| Exercise goal |
Print, in exact form, the lines below from the one containing "(** One step" through the one containing "repeat match goal with", and omit all others.

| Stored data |
┄┄┄┄┄┄┄┄┄┄

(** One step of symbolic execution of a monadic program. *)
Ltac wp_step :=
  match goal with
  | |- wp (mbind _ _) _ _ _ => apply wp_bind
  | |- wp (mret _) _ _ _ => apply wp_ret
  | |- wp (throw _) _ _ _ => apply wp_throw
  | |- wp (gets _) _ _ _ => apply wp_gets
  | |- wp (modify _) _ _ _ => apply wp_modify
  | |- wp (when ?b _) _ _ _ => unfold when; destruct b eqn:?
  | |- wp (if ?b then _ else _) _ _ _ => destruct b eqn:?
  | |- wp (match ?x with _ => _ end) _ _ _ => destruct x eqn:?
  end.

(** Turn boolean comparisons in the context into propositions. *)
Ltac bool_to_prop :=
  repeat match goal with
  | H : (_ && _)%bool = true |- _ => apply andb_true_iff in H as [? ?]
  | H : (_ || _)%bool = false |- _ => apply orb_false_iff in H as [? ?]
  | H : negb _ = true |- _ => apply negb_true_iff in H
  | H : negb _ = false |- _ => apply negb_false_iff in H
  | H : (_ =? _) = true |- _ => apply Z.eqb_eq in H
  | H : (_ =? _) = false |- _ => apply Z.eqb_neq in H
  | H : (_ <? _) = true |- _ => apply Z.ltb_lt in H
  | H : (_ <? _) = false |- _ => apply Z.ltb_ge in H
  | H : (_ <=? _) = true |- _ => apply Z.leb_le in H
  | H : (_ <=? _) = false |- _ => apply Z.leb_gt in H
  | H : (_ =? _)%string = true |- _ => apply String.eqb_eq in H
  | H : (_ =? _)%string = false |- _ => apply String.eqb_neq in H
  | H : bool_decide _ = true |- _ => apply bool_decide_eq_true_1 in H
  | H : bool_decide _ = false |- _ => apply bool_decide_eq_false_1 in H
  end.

┄┄┄┄┄┄┄┄┄┄

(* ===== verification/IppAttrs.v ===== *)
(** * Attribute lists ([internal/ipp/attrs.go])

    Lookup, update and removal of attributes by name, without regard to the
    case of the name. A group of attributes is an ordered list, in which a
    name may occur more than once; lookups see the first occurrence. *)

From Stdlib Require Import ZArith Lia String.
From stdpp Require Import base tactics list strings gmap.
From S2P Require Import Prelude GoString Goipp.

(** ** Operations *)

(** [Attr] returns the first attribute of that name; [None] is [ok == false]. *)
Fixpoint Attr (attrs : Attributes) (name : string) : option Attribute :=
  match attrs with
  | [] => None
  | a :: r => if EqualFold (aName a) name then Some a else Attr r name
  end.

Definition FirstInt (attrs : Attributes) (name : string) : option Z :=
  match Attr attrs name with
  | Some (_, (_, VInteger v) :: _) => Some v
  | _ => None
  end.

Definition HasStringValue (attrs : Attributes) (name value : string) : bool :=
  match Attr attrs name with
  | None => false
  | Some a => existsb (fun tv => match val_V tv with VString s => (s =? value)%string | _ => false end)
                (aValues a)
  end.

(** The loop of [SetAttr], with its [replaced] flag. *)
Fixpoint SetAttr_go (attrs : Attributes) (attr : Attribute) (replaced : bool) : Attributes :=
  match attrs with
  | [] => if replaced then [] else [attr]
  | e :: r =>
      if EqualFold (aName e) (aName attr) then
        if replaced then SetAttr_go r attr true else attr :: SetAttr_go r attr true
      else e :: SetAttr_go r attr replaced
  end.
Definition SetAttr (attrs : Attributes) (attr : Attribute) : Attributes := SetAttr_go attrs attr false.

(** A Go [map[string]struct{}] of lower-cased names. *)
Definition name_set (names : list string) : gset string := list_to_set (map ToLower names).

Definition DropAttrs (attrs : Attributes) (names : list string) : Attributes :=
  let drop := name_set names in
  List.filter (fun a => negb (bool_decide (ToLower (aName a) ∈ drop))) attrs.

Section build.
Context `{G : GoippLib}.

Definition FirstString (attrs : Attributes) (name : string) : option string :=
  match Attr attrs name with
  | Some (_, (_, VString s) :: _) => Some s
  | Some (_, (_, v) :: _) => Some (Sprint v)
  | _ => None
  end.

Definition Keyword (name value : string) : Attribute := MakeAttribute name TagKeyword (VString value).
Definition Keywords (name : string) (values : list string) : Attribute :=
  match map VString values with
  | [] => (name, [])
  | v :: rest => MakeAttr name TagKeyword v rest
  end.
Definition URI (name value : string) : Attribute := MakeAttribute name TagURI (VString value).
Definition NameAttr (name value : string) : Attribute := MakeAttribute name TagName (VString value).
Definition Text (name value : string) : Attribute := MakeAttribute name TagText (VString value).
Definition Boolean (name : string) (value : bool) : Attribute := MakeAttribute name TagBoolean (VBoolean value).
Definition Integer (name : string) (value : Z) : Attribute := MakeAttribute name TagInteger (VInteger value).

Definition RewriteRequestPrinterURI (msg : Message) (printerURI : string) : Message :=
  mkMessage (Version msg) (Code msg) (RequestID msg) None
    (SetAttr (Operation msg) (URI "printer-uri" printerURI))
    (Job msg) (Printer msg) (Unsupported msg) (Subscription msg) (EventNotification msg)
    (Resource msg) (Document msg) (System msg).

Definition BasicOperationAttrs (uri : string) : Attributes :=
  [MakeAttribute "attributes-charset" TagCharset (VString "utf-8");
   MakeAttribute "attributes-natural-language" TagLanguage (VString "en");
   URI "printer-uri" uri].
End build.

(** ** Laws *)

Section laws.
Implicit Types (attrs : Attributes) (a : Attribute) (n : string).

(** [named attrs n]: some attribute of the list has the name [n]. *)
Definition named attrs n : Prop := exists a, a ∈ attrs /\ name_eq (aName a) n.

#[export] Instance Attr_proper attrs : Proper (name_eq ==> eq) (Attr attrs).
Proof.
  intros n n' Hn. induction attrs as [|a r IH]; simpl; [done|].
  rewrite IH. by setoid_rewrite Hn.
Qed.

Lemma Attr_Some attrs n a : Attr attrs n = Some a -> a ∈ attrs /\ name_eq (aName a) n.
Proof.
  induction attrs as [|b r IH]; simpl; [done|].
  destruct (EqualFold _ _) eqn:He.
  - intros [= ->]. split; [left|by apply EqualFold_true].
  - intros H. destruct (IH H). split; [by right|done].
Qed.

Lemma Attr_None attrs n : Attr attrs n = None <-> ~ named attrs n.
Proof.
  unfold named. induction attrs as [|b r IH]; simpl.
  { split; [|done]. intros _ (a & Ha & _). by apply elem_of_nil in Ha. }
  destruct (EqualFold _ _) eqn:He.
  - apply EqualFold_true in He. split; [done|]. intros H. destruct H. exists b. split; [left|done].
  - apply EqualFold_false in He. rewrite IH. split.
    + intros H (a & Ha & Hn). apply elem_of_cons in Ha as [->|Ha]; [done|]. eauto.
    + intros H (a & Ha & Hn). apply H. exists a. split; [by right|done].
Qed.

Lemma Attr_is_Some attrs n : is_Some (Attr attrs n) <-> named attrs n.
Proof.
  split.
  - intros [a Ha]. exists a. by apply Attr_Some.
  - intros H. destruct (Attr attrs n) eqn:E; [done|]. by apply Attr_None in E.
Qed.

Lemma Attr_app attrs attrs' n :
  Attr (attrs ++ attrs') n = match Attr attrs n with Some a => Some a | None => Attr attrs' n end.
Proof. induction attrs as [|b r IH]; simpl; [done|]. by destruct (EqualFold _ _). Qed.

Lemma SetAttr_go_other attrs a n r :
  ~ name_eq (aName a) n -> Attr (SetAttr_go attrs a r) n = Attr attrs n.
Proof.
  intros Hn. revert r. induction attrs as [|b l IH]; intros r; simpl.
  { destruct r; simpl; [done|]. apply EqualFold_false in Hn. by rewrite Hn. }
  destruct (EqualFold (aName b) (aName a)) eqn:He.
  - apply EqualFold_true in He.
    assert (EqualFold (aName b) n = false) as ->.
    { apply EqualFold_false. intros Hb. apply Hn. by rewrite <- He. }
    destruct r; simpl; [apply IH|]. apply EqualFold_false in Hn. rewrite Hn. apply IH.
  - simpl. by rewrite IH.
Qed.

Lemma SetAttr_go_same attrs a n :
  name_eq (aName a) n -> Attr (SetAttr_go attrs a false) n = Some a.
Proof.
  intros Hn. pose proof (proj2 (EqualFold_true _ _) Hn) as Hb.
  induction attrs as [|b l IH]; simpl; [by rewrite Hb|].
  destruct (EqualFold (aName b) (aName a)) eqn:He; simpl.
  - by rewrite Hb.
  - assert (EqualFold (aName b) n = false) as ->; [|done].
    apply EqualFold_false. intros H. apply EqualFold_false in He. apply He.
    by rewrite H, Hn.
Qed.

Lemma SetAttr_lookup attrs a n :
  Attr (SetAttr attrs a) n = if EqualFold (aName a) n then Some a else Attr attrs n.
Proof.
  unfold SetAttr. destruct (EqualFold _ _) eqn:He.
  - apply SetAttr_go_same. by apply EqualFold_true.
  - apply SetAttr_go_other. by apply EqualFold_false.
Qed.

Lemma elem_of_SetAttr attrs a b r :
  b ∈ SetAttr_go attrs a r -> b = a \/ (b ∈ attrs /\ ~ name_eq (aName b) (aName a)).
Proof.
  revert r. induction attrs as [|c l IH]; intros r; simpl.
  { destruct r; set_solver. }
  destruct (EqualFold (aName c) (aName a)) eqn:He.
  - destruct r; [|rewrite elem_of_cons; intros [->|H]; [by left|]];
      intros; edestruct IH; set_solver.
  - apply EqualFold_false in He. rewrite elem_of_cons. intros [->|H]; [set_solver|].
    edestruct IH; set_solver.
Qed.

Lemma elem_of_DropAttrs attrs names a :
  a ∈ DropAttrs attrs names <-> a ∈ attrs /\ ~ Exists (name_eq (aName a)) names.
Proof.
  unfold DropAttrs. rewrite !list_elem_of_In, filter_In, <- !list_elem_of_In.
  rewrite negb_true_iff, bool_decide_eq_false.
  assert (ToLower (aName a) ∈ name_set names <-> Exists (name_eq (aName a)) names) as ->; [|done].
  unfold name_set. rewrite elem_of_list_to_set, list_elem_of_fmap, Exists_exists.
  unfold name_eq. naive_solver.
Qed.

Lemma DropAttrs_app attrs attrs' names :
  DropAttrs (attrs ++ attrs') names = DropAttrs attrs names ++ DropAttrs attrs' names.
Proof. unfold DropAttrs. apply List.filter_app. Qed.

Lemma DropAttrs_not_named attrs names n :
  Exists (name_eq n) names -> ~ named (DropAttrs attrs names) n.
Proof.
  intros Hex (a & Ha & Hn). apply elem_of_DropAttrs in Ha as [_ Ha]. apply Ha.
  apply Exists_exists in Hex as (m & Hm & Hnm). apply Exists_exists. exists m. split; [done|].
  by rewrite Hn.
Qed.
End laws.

┄┄┄┄┄┄┄┄┄┄

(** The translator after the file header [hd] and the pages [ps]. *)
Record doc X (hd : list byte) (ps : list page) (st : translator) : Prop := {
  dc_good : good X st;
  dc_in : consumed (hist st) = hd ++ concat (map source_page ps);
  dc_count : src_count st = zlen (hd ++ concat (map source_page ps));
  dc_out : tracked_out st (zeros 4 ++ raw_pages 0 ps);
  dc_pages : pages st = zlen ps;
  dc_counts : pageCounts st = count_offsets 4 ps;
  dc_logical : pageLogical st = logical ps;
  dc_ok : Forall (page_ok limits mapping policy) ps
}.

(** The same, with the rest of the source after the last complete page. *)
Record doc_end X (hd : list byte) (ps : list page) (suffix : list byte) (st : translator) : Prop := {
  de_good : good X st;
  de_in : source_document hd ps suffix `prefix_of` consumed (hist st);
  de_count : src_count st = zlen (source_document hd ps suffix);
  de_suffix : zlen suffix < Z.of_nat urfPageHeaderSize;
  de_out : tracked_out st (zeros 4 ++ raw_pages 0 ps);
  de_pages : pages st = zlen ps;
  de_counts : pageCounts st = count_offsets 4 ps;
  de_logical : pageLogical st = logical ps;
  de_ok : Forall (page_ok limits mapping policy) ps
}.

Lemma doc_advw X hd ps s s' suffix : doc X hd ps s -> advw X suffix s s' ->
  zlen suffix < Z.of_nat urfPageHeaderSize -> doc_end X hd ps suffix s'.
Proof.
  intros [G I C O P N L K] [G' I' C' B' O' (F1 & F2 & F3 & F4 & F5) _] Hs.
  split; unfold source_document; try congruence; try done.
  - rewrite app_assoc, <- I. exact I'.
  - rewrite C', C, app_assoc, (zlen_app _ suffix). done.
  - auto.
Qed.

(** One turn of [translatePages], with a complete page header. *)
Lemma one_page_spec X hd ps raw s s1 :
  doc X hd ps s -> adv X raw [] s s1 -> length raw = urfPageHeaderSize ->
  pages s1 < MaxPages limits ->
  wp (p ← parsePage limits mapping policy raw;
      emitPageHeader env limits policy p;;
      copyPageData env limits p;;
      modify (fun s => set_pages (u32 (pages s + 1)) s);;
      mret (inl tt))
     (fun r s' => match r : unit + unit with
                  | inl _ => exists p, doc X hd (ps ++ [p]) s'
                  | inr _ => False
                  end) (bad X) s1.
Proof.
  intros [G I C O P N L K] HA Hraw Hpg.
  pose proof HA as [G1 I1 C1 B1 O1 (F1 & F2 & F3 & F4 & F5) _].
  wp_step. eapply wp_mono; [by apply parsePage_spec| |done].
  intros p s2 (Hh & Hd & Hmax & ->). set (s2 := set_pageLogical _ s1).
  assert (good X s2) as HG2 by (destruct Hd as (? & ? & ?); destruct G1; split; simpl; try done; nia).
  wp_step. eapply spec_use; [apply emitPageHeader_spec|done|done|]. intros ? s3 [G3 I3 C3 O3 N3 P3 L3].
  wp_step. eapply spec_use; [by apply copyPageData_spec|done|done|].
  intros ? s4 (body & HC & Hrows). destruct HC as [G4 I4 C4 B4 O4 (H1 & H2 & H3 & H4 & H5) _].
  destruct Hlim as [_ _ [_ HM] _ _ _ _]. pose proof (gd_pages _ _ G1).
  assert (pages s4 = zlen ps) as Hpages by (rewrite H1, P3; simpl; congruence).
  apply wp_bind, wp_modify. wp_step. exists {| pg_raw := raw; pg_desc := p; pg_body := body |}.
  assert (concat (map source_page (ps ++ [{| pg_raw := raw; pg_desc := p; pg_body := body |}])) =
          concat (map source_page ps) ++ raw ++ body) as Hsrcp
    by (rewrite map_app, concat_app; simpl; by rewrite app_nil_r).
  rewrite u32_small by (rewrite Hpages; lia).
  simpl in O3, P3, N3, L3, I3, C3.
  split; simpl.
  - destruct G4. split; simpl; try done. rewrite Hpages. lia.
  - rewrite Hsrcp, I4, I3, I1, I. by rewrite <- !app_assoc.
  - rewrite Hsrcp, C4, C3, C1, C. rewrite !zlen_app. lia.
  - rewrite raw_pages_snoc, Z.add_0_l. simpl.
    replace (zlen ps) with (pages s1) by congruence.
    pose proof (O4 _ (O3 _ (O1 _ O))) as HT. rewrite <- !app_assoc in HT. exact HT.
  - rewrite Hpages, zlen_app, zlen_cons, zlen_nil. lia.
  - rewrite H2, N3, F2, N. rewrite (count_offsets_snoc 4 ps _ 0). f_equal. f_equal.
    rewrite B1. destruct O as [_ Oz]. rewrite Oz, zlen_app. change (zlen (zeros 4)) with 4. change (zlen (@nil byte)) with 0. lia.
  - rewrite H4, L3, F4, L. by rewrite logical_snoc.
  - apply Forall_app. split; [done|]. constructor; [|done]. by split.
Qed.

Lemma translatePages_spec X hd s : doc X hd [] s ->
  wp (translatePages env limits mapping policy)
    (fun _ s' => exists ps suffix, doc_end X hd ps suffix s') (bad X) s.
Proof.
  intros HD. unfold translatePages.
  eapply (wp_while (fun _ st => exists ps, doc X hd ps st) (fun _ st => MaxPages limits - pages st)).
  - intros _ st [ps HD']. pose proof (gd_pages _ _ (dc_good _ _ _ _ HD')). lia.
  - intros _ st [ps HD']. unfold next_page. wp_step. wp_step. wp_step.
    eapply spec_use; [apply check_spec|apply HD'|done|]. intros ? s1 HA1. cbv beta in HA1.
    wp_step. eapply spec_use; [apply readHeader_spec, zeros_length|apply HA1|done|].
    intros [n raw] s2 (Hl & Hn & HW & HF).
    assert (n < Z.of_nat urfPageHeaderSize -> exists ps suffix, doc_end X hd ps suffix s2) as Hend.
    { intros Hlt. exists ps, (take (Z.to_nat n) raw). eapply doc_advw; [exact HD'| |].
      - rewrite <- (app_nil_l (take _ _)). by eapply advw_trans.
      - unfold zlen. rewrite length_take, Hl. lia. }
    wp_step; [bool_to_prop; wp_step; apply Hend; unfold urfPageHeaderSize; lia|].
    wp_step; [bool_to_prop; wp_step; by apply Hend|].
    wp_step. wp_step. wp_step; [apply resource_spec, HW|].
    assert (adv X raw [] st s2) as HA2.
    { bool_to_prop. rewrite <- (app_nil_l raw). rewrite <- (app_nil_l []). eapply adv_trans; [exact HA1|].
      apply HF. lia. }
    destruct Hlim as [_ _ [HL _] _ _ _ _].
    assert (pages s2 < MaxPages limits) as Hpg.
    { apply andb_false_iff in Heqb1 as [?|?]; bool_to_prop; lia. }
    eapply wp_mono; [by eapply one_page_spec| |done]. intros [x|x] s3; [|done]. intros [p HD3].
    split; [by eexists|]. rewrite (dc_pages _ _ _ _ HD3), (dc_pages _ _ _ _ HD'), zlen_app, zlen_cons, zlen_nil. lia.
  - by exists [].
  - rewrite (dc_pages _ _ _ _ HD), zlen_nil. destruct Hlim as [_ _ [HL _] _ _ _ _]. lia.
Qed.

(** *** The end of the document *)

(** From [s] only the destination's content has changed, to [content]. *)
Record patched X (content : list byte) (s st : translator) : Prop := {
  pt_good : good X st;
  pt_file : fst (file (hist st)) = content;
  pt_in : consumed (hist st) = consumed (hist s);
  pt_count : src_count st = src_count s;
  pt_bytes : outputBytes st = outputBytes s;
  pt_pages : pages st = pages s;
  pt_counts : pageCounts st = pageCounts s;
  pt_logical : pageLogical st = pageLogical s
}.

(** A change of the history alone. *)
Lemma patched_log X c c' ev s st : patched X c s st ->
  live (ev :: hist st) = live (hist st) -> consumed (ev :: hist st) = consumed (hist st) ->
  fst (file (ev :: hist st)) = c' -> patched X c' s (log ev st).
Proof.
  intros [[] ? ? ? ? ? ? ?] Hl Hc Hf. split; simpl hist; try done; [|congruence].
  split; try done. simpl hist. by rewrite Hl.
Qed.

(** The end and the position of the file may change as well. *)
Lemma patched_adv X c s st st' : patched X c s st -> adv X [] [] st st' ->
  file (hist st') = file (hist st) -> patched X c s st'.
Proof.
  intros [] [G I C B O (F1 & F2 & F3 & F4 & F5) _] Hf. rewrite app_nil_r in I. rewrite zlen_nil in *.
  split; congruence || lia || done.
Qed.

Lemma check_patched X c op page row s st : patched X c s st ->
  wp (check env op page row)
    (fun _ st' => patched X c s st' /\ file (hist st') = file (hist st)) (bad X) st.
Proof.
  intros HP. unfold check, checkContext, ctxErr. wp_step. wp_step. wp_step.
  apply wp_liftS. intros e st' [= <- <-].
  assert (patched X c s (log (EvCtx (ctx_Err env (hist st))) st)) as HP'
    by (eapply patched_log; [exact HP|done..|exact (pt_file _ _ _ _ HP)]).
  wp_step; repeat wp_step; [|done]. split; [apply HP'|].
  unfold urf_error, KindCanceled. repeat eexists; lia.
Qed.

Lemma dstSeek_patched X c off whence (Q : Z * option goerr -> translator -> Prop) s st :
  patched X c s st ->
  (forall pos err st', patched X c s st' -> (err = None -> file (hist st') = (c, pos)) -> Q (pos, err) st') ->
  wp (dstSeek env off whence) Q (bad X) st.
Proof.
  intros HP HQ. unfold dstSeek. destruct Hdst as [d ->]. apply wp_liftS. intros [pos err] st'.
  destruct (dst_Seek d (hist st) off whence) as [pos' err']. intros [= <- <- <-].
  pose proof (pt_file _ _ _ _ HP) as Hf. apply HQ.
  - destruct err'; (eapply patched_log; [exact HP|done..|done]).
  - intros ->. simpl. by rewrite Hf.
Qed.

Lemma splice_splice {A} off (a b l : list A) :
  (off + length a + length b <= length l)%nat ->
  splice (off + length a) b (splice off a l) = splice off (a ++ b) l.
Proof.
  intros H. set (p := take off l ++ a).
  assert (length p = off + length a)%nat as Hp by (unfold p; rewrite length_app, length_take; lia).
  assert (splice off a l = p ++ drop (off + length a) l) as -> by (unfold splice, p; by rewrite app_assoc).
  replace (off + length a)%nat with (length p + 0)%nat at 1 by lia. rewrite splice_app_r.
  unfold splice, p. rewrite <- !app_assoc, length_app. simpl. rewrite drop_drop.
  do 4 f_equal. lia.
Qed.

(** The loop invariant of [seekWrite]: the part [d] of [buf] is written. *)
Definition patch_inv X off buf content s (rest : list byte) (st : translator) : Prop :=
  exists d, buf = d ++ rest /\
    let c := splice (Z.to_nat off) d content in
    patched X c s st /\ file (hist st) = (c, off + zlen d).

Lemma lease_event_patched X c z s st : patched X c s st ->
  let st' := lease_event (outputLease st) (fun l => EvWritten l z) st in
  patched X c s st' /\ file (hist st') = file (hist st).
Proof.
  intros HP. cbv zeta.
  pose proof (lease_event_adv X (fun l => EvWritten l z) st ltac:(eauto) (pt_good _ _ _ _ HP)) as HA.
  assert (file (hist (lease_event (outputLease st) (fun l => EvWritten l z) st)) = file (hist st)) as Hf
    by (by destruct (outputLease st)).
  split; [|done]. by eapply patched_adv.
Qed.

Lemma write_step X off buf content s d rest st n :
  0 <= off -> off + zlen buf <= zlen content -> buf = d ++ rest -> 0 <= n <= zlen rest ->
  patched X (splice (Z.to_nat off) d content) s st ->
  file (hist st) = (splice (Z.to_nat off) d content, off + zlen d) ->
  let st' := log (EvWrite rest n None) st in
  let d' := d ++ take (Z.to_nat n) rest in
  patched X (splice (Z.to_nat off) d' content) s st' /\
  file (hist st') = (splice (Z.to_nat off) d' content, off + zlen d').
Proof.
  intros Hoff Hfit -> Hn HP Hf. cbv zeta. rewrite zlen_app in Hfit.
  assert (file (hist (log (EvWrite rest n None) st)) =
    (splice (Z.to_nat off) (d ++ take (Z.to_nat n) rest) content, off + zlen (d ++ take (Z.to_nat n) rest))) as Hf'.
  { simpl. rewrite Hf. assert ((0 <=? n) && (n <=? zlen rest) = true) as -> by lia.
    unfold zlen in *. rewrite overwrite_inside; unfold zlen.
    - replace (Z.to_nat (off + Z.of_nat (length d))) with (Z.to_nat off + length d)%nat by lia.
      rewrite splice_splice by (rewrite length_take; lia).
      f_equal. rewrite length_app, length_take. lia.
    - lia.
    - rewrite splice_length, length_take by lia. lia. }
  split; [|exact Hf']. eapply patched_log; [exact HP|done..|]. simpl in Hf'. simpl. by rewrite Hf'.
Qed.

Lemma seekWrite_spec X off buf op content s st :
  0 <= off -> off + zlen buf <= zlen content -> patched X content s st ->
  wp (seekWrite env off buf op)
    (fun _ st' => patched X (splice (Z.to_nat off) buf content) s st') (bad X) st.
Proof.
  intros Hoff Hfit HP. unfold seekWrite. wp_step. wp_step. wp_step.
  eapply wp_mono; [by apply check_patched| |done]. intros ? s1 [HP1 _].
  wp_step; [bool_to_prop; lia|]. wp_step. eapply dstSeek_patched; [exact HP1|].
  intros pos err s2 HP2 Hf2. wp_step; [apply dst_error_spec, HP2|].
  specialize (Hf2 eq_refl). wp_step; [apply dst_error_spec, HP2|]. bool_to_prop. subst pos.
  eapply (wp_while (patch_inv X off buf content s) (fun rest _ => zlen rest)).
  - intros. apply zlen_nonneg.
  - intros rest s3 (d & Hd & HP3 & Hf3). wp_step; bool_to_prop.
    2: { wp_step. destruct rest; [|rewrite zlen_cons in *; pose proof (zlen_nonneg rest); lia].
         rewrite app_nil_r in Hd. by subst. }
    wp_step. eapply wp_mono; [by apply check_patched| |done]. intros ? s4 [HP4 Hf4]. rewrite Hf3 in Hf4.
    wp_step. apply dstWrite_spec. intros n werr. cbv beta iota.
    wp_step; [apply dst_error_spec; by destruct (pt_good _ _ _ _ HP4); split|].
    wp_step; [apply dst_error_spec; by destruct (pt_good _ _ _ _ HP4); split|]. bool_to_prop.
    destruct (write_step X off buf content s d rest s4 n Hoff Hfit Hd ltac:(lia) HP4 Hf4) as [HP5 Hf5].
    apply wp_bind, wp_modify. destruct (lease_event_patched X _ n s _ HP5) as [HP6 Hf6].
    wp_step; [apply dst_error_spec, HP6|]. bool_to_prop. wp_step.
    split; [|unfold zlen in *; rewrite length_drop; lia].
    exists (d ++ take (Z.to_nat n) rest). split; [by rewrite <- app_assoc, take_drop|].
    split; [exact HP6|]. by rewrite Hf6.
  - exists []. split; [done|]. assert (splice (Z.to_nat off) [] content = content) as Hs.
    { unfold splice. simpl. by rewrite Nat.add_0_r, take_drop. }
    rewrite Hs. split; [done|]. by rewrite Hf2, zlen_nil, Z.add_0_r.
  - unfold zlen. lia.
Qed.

┄┄┄┄┄┄┄┄┄┄

| Task result |
(** One step of symbolic execution of a monadic program. *)
Ltac wp_step :=
  match goal with
  | |- wp (mbind _ _) _ _ _ => apply wp_bind
  | |- wp (mret _) _ _ _ => apply wp_ret
  | |- wp (throw _) _ _ _ => apply wp_throw
  | |- wp (gets _) _ _ _ => apply wp_gets
  | |- wp (modify _) _ _ _ => apply wp_modify
  | |- wp (when ?b _) _ _ _ => unfold when; destruct b eqn:?
  | |- wp (if ?b then _ else _) _ _ _ => destruct b eqn:?
  | |- wp (match ?x with _ => _ end) _ _ _ => destruct x eqn:?
  end.

(** Turn boolean comparisons in the context into propositions. *)
Ltac bool_to_prop :=
  repeat match goal with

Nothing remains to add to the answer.